W ogóle dlaczego P+R?
Park, to rozumiem, parkuj. Ale Rajd?
Zobaczmy, co na ten temat napisali czytelnicy gazety.pl:
"r" to rajd tylko że wg słowika języka polskiego to:Koniec cytatu.
1. «wyścig, zwykle samochodowy, podzielony na etapy»
2. «kilkuetapowa, piesza lub rowerowa wyprawa turystyczna»
3. «dywersyjny wypad oddziałów wojskowych w głąb terytorium nieprzyjacielskiego»
4. «w piłce nożnej: daleki wypad zawodnika z piłką na połowę przeciwnika»
Odpowiedź 3. - słoiki wjeżdżają do miasta, parkują swoje fury i dokonują rajdu wgłąb warszawskiego terytorium przy użyciu komunikacji zbiorowej
Wiem, że niby Park and Ride to samo co Parkuj i Jedź. To może PiJ Okęcie? Tak, był kiedyś taki gatunek taniego wina.

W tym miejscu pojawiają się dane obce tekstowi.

Lemma marked_async_once_witness : exists s0 s st,
  marked_start marked_defaults (fun _ => true) two_blocks = Ok s0 /\
  arun marked_defaults (fun _ => true) second_first s0 = Some s /\
  lex marked_defaults two_blocks = Ok st /\
  if decide (a_i s = length (tokens st) /\ a_waiting s = [])
  then exists html, a_calls s = [CbOut html] /\
    parse (without_highlight marked_defaults) (links st) (fun _ => true)
      (fold_left apply_back second_first (tokens st)) = Ok html
  else a_calls s = [].
Proof.
  eexists _, _.
  edestruct (marked_async_once marked_defaults (fun _ => true) two_blocks second_first) as (st & H1 & H2);
    [vm_compute; reflexivity|vm_compute; reflexivity|reflexivity|].
  exists st. split_and!; [vm_compute; reflexivity|vm_compute; reflexivity|exact H1|exact H2].
Defined.

(** Two failing highlighters call the callback twice. *)
Example two_errors : exists s0 s,
  marked_start marked_defaults (fun _ => true) two_blocks = Ok s0 /\
  arun marked_defaults (fun _ => true)
    [ENext; ENext; ENext; EBack 2 (inl (Error [])); EBack 0 (inl (Error []))] s0 = Some s /\
  a_calls s = [CbErr (Error []); CbErr (Error [])].
Proof. eexists _, _. split_and!; [vm_compute; reflexivity|vm_compute; reflexivity|reflexivity]. Qed.
(* ===== verification/Hljs.v ===== *)
(** * Highlighting (module 15)

    [highlight] walks through the code with a stack of modes; [highlightAuto] tries
    several languages.  [fuel] bounds the loops and the nesting of modes in compilation,
    [depth] the nesting of sub-languages. *)

From S2P Require Import Prelude JsString JsRegExp RegExpFacts RegExpCounts MarkedInline HljsStreams HljsModes.

(** ** Highlighting *)

Record hl_options := mkOpts {
  classPrefix : jsstr;
  tabReplace : option jsstr;
  useBR : bool;
  o_languages : option (list jsstr)
}.

(** What [highlight] returns; the mode on top at the end is given by its stack, which is
    empty when there is none. *)
Record hres := mkHRes {
  h_relevance : num;
  h_value : jsstr;
  h_language : option jsstr;
  h_top : list nat
}.

(** The variables of [highlight]: the chain of modes from [top] to its outermost parent,
    the output, the buffer, the relevance and the continuations. *)
Record hstate := mkHS {
  hs_top : list nat;
  hs_result : jsstr;
  hs_buffer : jsstr;
  hs_relevance : num;
  hs_conts : list (jsstr * list nat)
}.

Definition testRe (r : option regexp) (lexeme : jsstr) : bool :=
  match r with
  | Some r => match exec r lexeme with Some m => (m_index m =? 0)%nat | None => false end
  | None => false
  end.

Definition escape_chars : regexp := Eval vm_compute in re "[-\/\\^$*+?.()|[\]{}]" "g".

Definition escapeRe (value : jsstr) : result regexp :=
  match newRegExp (replace escape_chars (js "\$&") value) (js "m") with
  | Some r => Ok r
  | None => Throw (Error (js "SyntaxError"))
  end.

(** [subMode(lexeme, mode)] over the children that are left; the text 'self', which
    compilation replaces, has no beginRe. *)
Fixpoint subMode (lexeme : jsstr) (cs : list child) : M (option nat) :=
  match cs with
  | [] => ret None
  | CSelf :: cs => subMode lexeme cs
  | CRef id :: cs =>
      let* m := get id in
      if testRe (beginRe m) lexeme then
        let* _ := (if endSameAsBegin (mf m) then
                     match beginRe m ≫= fun r => exec r lexeme with
                     | Some x => let* r := lift (escapeRe (cap0 x)) in upd id (set_endRe (Some r))
                     | None => ret tt
                     end
                   else ret tt) in
        ret (Some id)
      else subMode lexeme cs
  end.

(** The loop over [endsParent]. *)
Fixpoint climb (stack : list nat) : M (list nat) :=
  match stack with
  | id :: ((_ :: _) as rest) =>
      let* m := get id in
      if endsParent (mf m) then climb rest else ret stack
  | _ => ret stack
  end.

(** [endOfMode(mode, lexeme)]: the stack from the mode that ends *)
Fixpoint endOfMode (stack : list nat) (lexeme : jsstr) : M (option (list nat)) :=
  match stack with
  | [] => lift (Throw (TypeError (js "mode is undefined")))
  | id :: rest =>
      let* m := get id in
      if testRe (endRe m) lexeme then let* s := climb stack in ret (Some s)
      else if endsWithParent (mf m) then endOfMode rest lexeme
      else ret None
  end.

Definition spanEndTag : jsstr := Eval vm_compute in js "</span>".
Definition openSpan (prefix classname : jsstr) : jsstr := js "<span class=＂" ++ prefix ++ classname ++ js "＂>".

Definition buildSpan (opts : hl_options) (classname insideSpan : jsstr) (leaveOpen noPrefix : bool) : jsstr :=
  match classname with
  | [] => insideSpan
  | _ => openSpan (if noPrefix then [] else classPrefix opts) classname ++ insideSpan
         ++ (if leaveOpen then [] else spanEndTag)
  end.

Definition keywordMatch (ci : bool) (t : gmap jsstr (jsstr * num)) (word : jsstr) : option (jsstr * num) :=
  t !! (if ci then toLowerCase word else word).

(** The loop of [processKeywords] from [last_index] on: the output and the relevance.
    With lexemes that match the empty text it does not end. *)
Fixpoint keyword_loop (fuel : nat) (opts : hl_options) (ci : bool) (t : gmap jsstr (jsstr * num)) (lex : regexp)
    (buffer : jsstr) (last_index : nat) (rel : num) : result (jsstr * num) :=
  match fuel with
  | O => OutOfFuel
  | S f =>
      match exec_at lex buffer last_index with
      | None => Ok (hl_escape (drop last_index buffer), rel)
      | Some m =>
          let '(word, rel) :=
            match keywordMatch ci t (cap0 m) with
            | Some (cls, n) => (buildSpan opts cls (hl_escape (cap0 m)) false false, nadd rel n)
            | None => (hl_escape (cap0 m), rel)
            end in
          let! (r, rel) := keyword_loop f opts ci t lex buffer (m_end m) rel in
          Ok (hl_escape (substring buffer last_index (m_index m)) ++ word ++ r, rel)
      end
  end.

Definition processKeywords (fuel : nat) (opts : hl_options) (ci : bool) (top : mode) (buffer : jsstr) (rel : num)
    : result (jsstr * num) :=
  match keywords top, lexemesRe top with
  | KNone, _ => Ok (hl_escape buffer, rel)
  | KCompiled t, Some lex => keyword_loop fuel opts ci t lex buffer 0 rel
  | _, _ => Throw (TypeError (js "lexemesRe is undefined"))
  end.

Definition no_mode : M mode := lift (Throw (TypeError (js "top is undefined"))).
Definition top_mode (stack : list nat) : M mode := match stack with [] => no_mode | id :: _ => get id end.

Section Engine.
Context (opts : hl_options) (reg : registry) (fuel : nat).
(** [highlight] for the sub-languages *)
Context (rec : jsstr -> jsstr -> bool -> list nat -> M hres).

(** The choice of the best and the second best result. *)
Definition consider (current : hres) (b : hres * hres) : hres * hres :=
  let '(result, second_best) := b in
  let second_best := if ngt (h_relevance current) (h_relevance second_best) then current else second_best in
  if ngt (h_relevance current) (h_relevance result) then (current, result) else (result, second_best).

Definition set_language (name : jsstr) (r : hres) : hres :=
  mkHRes (h_relevance r) (h_value r) (Some name) (h_top r).

Definition known (name : jsstr) : bool := match getLanguage reg name with Some _ => true | None => false end.

Definition highlightAuto (text : jsstr) (subset : option (list jsstr)) : M (hres * option hres) :=
  let names := match subset with
               | Some l => l
               | None => default (listLanguages reg) (o_languages opts)
               end in
  let result := mkHRes (Some 0%Z) (hl_escape text) None [] in
  let* (result, second_best) :=
    mfold (fun name b => let* current := rec name text false [] in ret (consider (set_language name current) b))
      (List.filter (autoDetection reg) (List.filter known names)) (result, result) in
  ret (result, match h_language second_best with Some (_ :: _) => Some second_best | _ => None end).

Definition processSubLanguage (top : mode) (sub : jsstr + list jsstr) (s : hstate) : M (jsstr * hstate) :=
  let add (r : hres) (conts : list (jsstr * list nat)) :=
    ret (buildSpan opts (default [] (h_language r)) (h_value r) false true,
         mkHS (hs_top s) (hs_result s) (hs_buffer s)
           (if ngt (default None (relevance top)) (Some 0%Z) then nadd (hs_relevance s) (h_relevance r)
            else hs_relevance s) conts) in
  match sub with
  | inl name =>
      match oget name (languages reg) with
      | None => ret (hl_escape (hs_buffer s), s)
      | Some _ =>
          let* r := rec name (hs_buffer s) true (default [] (oget name (hs_conts s))) in
          add r (oset name (h_top r) (hs_conts s))
      end
  | inr l =>
      let* (r, _) := highlightAuto (hs_buffer s) (match l with [] => None | _ => Some l end) in
      add r (hs_conts s)
  end.

Definition processBuffer (ci : bool) (s : hstate) : M hstate :=
  let* top := top_mode (hs_top s) in
  let* (r, s) :=
    match subLanguage top with
    | Some sub => processSubLanguage top sub s
    | None =>
        let* (r, rel) := lift (processKeywords fuel opts ci top (hs_buffer s) (hs_relevance s)) in
        ret (r, mkHS (hs_top s) (hs_result s) (hs_buffer s) rel (hs_conts s))
    end in
  ret (mkHS (hs_top s) (hs_result s ++ r) [] (hs_relevance s) (hs_conts s)).

Definition push_buffer (b : jsstr) (s : hstate) : hstate :=
  mkHS (hs_top s) (hs_result s) (hs_buffer s ++ b) (hs_relevance s) (hs_conts s).
Definition set_buffer (b : jsstr) (s : hstate) : hstate :=
  mkHS (hs_top s) (hs_result s) b (hs_relevance s) (hs_conts s).

Definition startNewMode (id : nat) (s : hstate) : M hstate :=
  let* m := get id in
  ret (mkHS (id :: hs_top s) (hs_result s ++ buildSpan opts (className m) [] true false) (hs_buffer s)
         (hs_relevance s) (hs_conts s)).

Definition is_sub (m : mode) : bool := match subLanguage m with None | Some (inl []) => false | _ => true end.

(** The loop that leaves the modes, [n] of them. *)
Fixpoint leave (n : nat) (s : hstate) : M hstate :=
  match n with
  | O => ret s
  | S n =>
      let* top := top_mode (hs_top s) in
      leave n (mkHS (tl (hs_top s)) (hs_result s ++ (if nonempty (className top) then spanEndTag else []))
                 (hs_buffer s)
                 (if negb (skip (mf top)) && negb (is_sub top)
                  then nadd (hs_relevance s) (default None (relevance top)) else hs_relevance s)
                 (hs_conts s))
  end.

Definition illegal_message (lexeme : jsstr) (top : mode) : jsstr :=
  js "Illegal lexeme ＂" ++ lexeme ++ js "＂ for mode ＂"
  ++ (if nonempty (className top) then className top else js "<unnamed>") ++ js "＂".

(** The branch of [processLexeme] for a new mode. *)
Definition begin_lexeme (ci : bool) (lexeme : jsstr) (id : nat) (s : hstate) : M (nat * hstate) :=
  let* m := get id in
  let* s := (if skip (mf m) then ret (push_buffer lexeme s)
             else let s := if excludeBegin (mf m) then push_buffer lexeme s else s in
                  let* s := processBuffer ci s in
                  ret (if negb (returnBegin (mf m)) && negb (excludeBegin (mf m)) then set_buffer lexeme s else s)) in
  let* s := startNewMode id s in
  ret (if returnBegin (mf m) then 0 else length lexeme, s).

(** The branch of [processLexeme] for the end of a mode; [ends] is the stack from that
    mode. *)
Definition end_lexeme (ci : bool) (lexeme : jsstr) (ends : list nat) (s : hstate) : M (nat * hstate) :=
  let* origin := top_mode (hs_top s) in
  let* s := (if skip (mf origin) then ret (push_buffer lexeme s)
             else let s := if returnEnd (mf origin) || excludeEnd (mf origin) then s else push_buffer lexeme s in
                  let* s := processBuffer ci s in
                  ret (if excludeEnd (mf origin) then set_buffer lexeme s else s)) in
  let* s := leave (length (hs_top s) - (length ends - 1)) s in
  let* end_mode := top_mode ends in
  let* s := match starts end_mode with
            | None => ret s
            | Some st =>
                let* _ := (if endSameAsBegin (mf end_mode) then upd st (set_endRe (endRe end_mode)) else ret tt) in
                startNewMode st s
            end in
  ret (if returnEnd (mf origin) then 0 else length lexeme, s).

(** [processLexeme(buffer, lexeme)]; without a lexeme it is [processBuffer] *)
Definition processLexeme (ci ignore_illegals : bool) (buffer lexeme : jsstr) (s : hstate) : M (nat * hstate) :=
  let s := push_buffer buffer s in
  let* top := top_mode (hs_top s) in
  let* new_mode := subMode lexeme (contains top) in
  match new_mode with
  | Some id => begin_lexeme ci lexeme id s
  | None =>
      let* end_mode := endOfMode (hs_top s) lexeme in
      match end_mode with
      | Some ends => end_lexeme ci lexeme ends s
      | None =>
          let* top := top_mode (hs_top s) in
          if negb ignore_illegals && testRe (illegalRe top) lexeme
          then lift (Throw (Error (illegal_message lexeme top)))
          else ret (Nat.max 1 (length lexeme), push_buffer lexeme s)
      end
  end.

(** The loop over the lexemes: the index where it stops. *)
Fixpoint lexeme_loop (n : nat) (ci ignore_illegals : bool) (value : jsstr) (index : nat) (s : hstate)
    : M (nat * hstate) :=
  match n with
  | O => lift OutOfFuel
  | S n =>
      let* top := top_mode (hs_top s) in
      match terminators top with
      | TUndefined => lift (Throw (TypeError (js "terminators is undefined")))
      | TNever => ret (index, s)
      | TRe r =>
          match exec_at r value index with
          | None => ret (index, s)
          | Some m =>
              let* (count, s) :=
                processLexeme ci ignore_illegals (substring value index (m_index m)) (cap0 m) s in
              lexeme_loop n ci ignore_illegals value (m_index m + count) s
          end
      end
  end.

(** The opening tags of the modes of a continuation, the outermost first. *)
Fixpoint open_spans (ids : list nat) : M jsstr :=
  match ids with
  | [] => ret []
  | id :: ids =>
      let* m := get id in
      let* r := open_spans ids in
      ret (r ++ buildSpan opts (className m) [] true false)
  end.

Fixpoint close_spans (ids : list nat) : M jsstr :=
  match ids with
  | [] => ret []
  | id :: ids =>
      let* m := get id in
      let* r := close_spans ids in
      ret ((if nonempty (className m) then spanEndTag else []) ++ r)
  end.

Definition without_last (l : list nat) : list nat := take (length l - 1) l.

(** The body of [try] in [highlight]. *)
Definition highlight_run (name value : jsstr) (ci ignore_illegals : bool) (s : hstate) : M hres :=
  let* (index, s) := lexeme_loop fuel ci ignore_illegals value 0 s in
  let* s := processBuffer ci (push_buffer (drop index value) s) in
  let* close := close_spans (without_last (hs_top s)) in
  ret (mkHRes (hs_relevance s) (hs_result s ++ close) (Some name) (hs_top s)).

Definition message (e : exn) : jsstr := match e with TypeError m | Error m => m end.

(** [catch]: an illegal lexeme gives the escaped code. *)
Definition catch_illegal (value : jsstr) (m : M hres) : M hres := fun h =>
  match m h with
  | (h', Throw e) =>
      match indexOf (message e) (js "Illegal") with
      | Some _ => (h', Ok (mkHRes (Some 0%Z) (hl_escape value) None []))
      | None => (h', Throw e)
      end
  | r => r
  end.

Definition highlight_body (name value : jsstr) (ignore_illegals : bool) (continuation : list nat) : M hres :=
  match getLanguage reg name with
  | None => lift (Throw (Error (js "Unknown language: ＂" ++ name ++ js "＂")))
  | Some l =>
      let* _ := compileLanguage fuel l in
      let top := match continuation with [] => [l_root l] | _ => continuation end in
      let* result := (if decide (last top = Some (l_root l)) then open_spans (without_last top)
                      else lift (Throw (TypeError (js "current is undefined")))) in
      catch_illegal value
        (highlight_run name value (case_insensitive l) ignore_illegals (mkHS top result [] (Some 0%Z) []))
  end.
End Engine.

(** [highlight(name, value, ignore_illegals, continuation)]; [depth] bounds the nesting
    of sub-languages. *)
Fixpoint highlight (opts : hl_options) (reg : registry) (fuel depth : nat) (name value : jsstr)
    (ignore_illegals : bool) (continuation : list nat) : M hres :=
  highlight_body opts reg fuel
    (match depth with O => fun _ _ _ _ => lift OutOfFuel | S d => highlight opts reg fuel d end)
    name value ignore_illegals continuation.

Cytuję za portalem okecie.net (z oryginalną ortografią):
Wino Okęcie - produkowane na Okęciu przy ulicy Instalatorów. Jedno z najbardziej rasowych polskich win. Spełniało wszelkie postulaty konsumentów. Było tanie, ogólno dostępne i dobrze trzepało. Wywarzona zawartość siarki i przyjemny "bukiet" gnijących jabłek. Konfekcjonowane w estetycznych butelkach 0.75l.Pij Okęcie. O, to jest pomysł!
Wino Okęcie doczekało się kilku haseł takich jak: Wino Okęcie na każde przyjęcie. Nie ma przyjęcia bez Okęcia.
Bardzo ciekawy wpis. Pozdrawiam serdecznie.